I've been looking for any book by Dolores Hitchens for quite some time now so was happy to discover this at Pulp Fiction in Vancouver, but slightly disappointed that it was a collaboration with her husband, rather than a "pure" Dolores Hitchens. I needn't have been. Her husband was a railroad detective and at least in this collaboration the combo comes out solidly.
It's the mid-50s and the story takes place in and around Los Angeles, mostly in the poorer parts of town and industrial neighbourhoods. Everywhere there is a feeling of inevitable change as well as loss. Streets so down that they seem ready to simply disintegrate and be replaced by modern homes for a wealthier class, the last house now surrounded by warehouses and machine shops, an entire block already razed to make way for a new hospital. The writing of place here is very evocative, that sun-blasted southern California noir that makes you want to go to a bar and get a drink.

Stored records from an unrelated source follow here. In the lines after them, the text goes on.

(** The message that announces a certificate of a phase. *)
Definition announces (code vcode : MsgType) : Prop :=
  (code = MsgTypePreCommit /\ vcode = MsgTypePrepareVote) \/ (code = MsgTypeCommit /\ vcode = MsgTypePreCommitVote) \/
  (code = MsgTypeDecide /\ vcode = MsgTypeCommitVote).

Lemma IsProposer_leader a : a ∈ members -> IsProposer a vs = bool_decide (a = leader).
Proof.
  intros Hin. unfold IsProposer. rewrite (st_leader Hset), GetByAddress_snd. apply (st_validators Hset), elem_of_AddressList in Hin.
  rewrite decide_True by done. apply bool_decide_ext. split; [by intros [= ->]|by intros ->].
Qed.

Lemma at_round_proposer a c rs : at_round a c rs -> a ∈ members -> c_IsProposer c = bool_decide (a = leader).
Proof.
  intros Ha Hin. unfold c_IsProposer, c_Address. rewrite (ar_signer _ _ _ Ha), (ar_set _ _ _ Ha), (st_address Hset a Hin).
  by apply IsProposer_leader.
Qed.

Lemma height_nonzero : (u64 (v_Height w) =? 0) = false.
Proof. pose proof (st_height Hset). destruct (st_view Hset) as [_ Hh]. rewrite u64_small by lia. apply Z.eqb_neq. lia. Qed.

Lemma verifyQC_live a c rs data code vcode qc : at_round a c rs -> a ∈ members -> proposed rs -> announces code vcode ->
  certificate vcode qc -> m_Code data = code -> m_View data = Some w -> verifyQC data (Some qc) c = Ret tt.
Proof.
  intros Ha Hin Hp Hann (sig & -> & Hl & Hsig) Hcode Hview.
  assert (0 <= vcode < 2 ^ 64) as Hvc by (destruct Hann as [[_ ->]|[[_ ->]|[_ ->]]]; done).
  unfold verifyQC, qc_HeightU64, qc_Height. cbn [round_qc qc_View qc_Code qc_ProposedBlock qc_Proposer].
  rewrite height_nonzero. destruct (Z.eqb_spec proposal_hash EmptyHash) as [Hz|_]; [by destruct (proposal_hash_nonzero Hz)|].
  destruct (Z.eqb_spec leader EmptyAddress) as [Hz|_]; [by destruct (st_leader_address Hset)|]. cbn [orb fail_if mbind outcome_bind].
  assert (code_mismatch (m_Code data) vcode = false) as -> by (rewrite Hcode; destruct Hann as [[-> ->]|[[-> ->]|[-> ->]]]; done).
  cbn [fail_if mbind outcome_bind].
  assert ((m_Code data =? MsgTypeNewView) || (m_Code data =? MsgTypePrepare) = false) as ->
    by (rewrite Hcode; destruct Hann as [[-> ->]|[[-> ->]|[-> ->]]]; done).
  assert ((m_Code data =? MsgTypePreCommit) || (m_Code data =? MsgTypeCommit) || (m_Code data =? MsgTypeDecide) = true) as ->
    by (rewrite Hcode; destruct Hann as [[-> ->]|[[-> ->]|[-> ->]]]; done).
  cbn [mbind outcome_bind]. rewrite Hview. cbn [deref mbind outcome_bind].
  assert (View_Cmp w w = 0) as -> by by apply View_Cmp_eq. cbn [Z.eqb negb fail_if mbind outcome_bind].
  rewrite (leader_of c (ar_set _ _ _ Ha)). cbn [mbind outcome_bind]. rewrite Z.eqb_refl. cbn [negb fail_if mbind outcome_bind].
  rewrite (ar_current _ _ _ Ha). cbn [deref mbind outcome_bind]. destruct (proposed_hash rs Hp) as (n & -> & ->).
  cbn [mbind outcome_bind]. rewrite Z.eqb_refl. cbn [negb fail_if mbind outcome_bind].
  set (msg := NewCleanMessage _ _ _). destruct (encode_val_total c_Message (unsigned msg)) as [d Ed].
  { apply message_ok_codec. split; [exact Hvc|]. split; [|done]. exists w. split; [done|apply view_small_ok, (st_view Hset)]. }
  unfold Message_Hash, qc_SealHash, Message_PayloadNoSig. cbn [round_qc qc_View qc_Code qc_ProposedBlock]. fold msg. rewrite Ed.
  cbn [on_err mbind outcome_bind]. rewrite Z.eqb_refl. cbn [negb fail_if mbind outcome_bind].
  unfold AuthQC. cbn [round_qc qc_View deref mbind outcome_bind]. rewrite height_nonzero. unfold BLSVerifyAggSig, qc_vote.
  cbn [round_qc qc_Code qc_View qc_ProposedBlock qc_BLSSignature]. change (mkVote vcode (Some w) proposal_hash []) with (round_vote vcode []).
  rewrite vote_data_encodes by done. rewrite (ar_signer _ _ _ Ha). by rewrite (proj1 (st_pub Hset a Hin)).
Qed.

(** *** Checks *)

Lemma c_checkView_live a c rs : at_round a c rs -> c_checkView (Some w) c = Ret tt.
Proof.
  intros Ha. unfold c_checkView. rewrite (ar_current _ _ _ Ha). cbn [deref mbind outcome_bind]. rewrite (ar_view _ _ _ Ha).
  unfold checkView, View_Sub. by rewrite !Z.sub_diag.
Qed.

Lemma checkMsgSource_live a c rs : at_round a c rs -> checkMsgSource leader c = Ret tt.
Proof.
  intros Ha. unfold checkMsgSource. rewrite (ar_set _ _ _ Ha), (IsProposer_leader leader (st_leader_member Hset)).
  by rewrite bool_decide_true.
Qed.

Lemma checkMsgDest_live c rs : at_round leader c rs -> checkMsgDest c = Ret tt.
Proof.
  intros Ha. unfold checkMsgDest. rewrite (at_round_proposer leader c rs Ha (st_leader_member Hset)). by rewrite bool_decide_true.
Qed.

Definition grown (c c' : Core) : Prop := exists es, c_out c' = c_out c ++ es.

Lemma setCurrentState_live env a c rs st (Q : unit -> Core -> Prop) : env_total env -> at_round a c rs ->
  (forall c', at_round a c' (set_rs_state st rs) -> grown c c' -> Q tt c') -> succeeds (setCurrentState env st) Q c.
Proof.
  intros He Ha HQ. set (c1 := set_c_current (Some (set_rs_state st rs)) c).
  assert (at_round a c1 (set_rs_state st rs)) as Ha1 by (apply (at_round_rs a c rs); [done|apply Ha]).
  assert (forall c2, at_round a c2 (set_rs_state st rs) -> grown c c2 -> succeeds (processBacklog env) Q c2) as Hback.
  { intros c2 Ha2 [es Hes]. unfold processBacklog. apply succeeds_bind. eapply succeeds_current; [apply Ha2|]. apply succeeds_bind, succeeds_get.
    destruct (process_senders_total (currentView (set_rs_state st rs)) (c_valSet c2) (e_order env _ (c_backlogs c2)) (c_backlogs c2))
      as (b' & out & E & Hb' & _).
    { rewrite (et_order _ He _ (c_backlogs c2)). apply Forall_forall. intros [k q] Hk%elem_of_map_to_list. exact (ar_backlogs _ _ _ Ha2 _ _ Hk). }
    { apply Ha2. }
    apply succeeds_bind. eapply succeeds_lift; [unfold processBacklog_loop; exact E|]. cbn beta iota. apply succeeds_modify. apply HQ.
    - destruct Ha2. by constructor.
    - eexists. cbn [c_out set_c_out]. rewrite Hes, <- app_assoc. done. }
  unfold setCurrentState. apply succeeds_bind. eapply succeeds_mod_rs; [apply Ha|]. apply succeeds_bind, succeeds_when. fold c1.
  destruct (_ || _); [|apply Hback; [done|exists []; by rewrite app_nil_r]]. unfold processPendingRequests. apply succeeds_bind, succeeds_get.
  destruct (ar_requests _ _ _ Ha1) as (l & Hq & Hl).
  destruct (drain_requests_total (fun r => checkRequestMsg r c1) (Prque_Size (c_pendingRequests c1)) _ l [] Hq Hl) as (q' & posted & E & Hq' & _).
  { intros r (b0 & Hb0 & n & Hn). unfold checkRequestMsg. rewrite Hb0, (ar_current _ _ _ Ha1). unfold Block_Number. cbn. rewrite Hn. cbn.
    by repeat case_match. }
  { constructor. }
  apply succeeds_bind. eapply succeeds_lift; [exact E|]. cbn beta iota. apply succeeds_modify, Hback.
  - destruct Ha1. by constructor.
  - eexists. done.
Qed.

The protagonist is ambivalent railroad detective Vic Moine. He is going with a rich girl whose dad wants him to join his law firm, but his dad was a cop and he doesn't really know what he wants to do besides a resentment and suffocation against anybody trying to hem him in. His character arc is what strings the entire book together, but the real storyline is the cases he is investigating, especially the passing of forged railway reimbursement checks. This puts him on the trail of a strange group of two men and two women and a baby. I liked this book all around, but the mundane detecting I particularly enjoyed. There is a lot of Moine just walking and driving around, talking to people, thinking things through, hashing things out with his boss. It felt very real, yet very interesting. They wrote another one together and I will not hesitate to grab it if it every crosses my path.
Radium
8 hours ago
1 comment:
They wrote a series of five novels about these railroad cops between 1955 and 1964. The others are F.O.B. Murder; End of the Line; The Man Who Followed Women; and The Grudge. They are all well worth reading.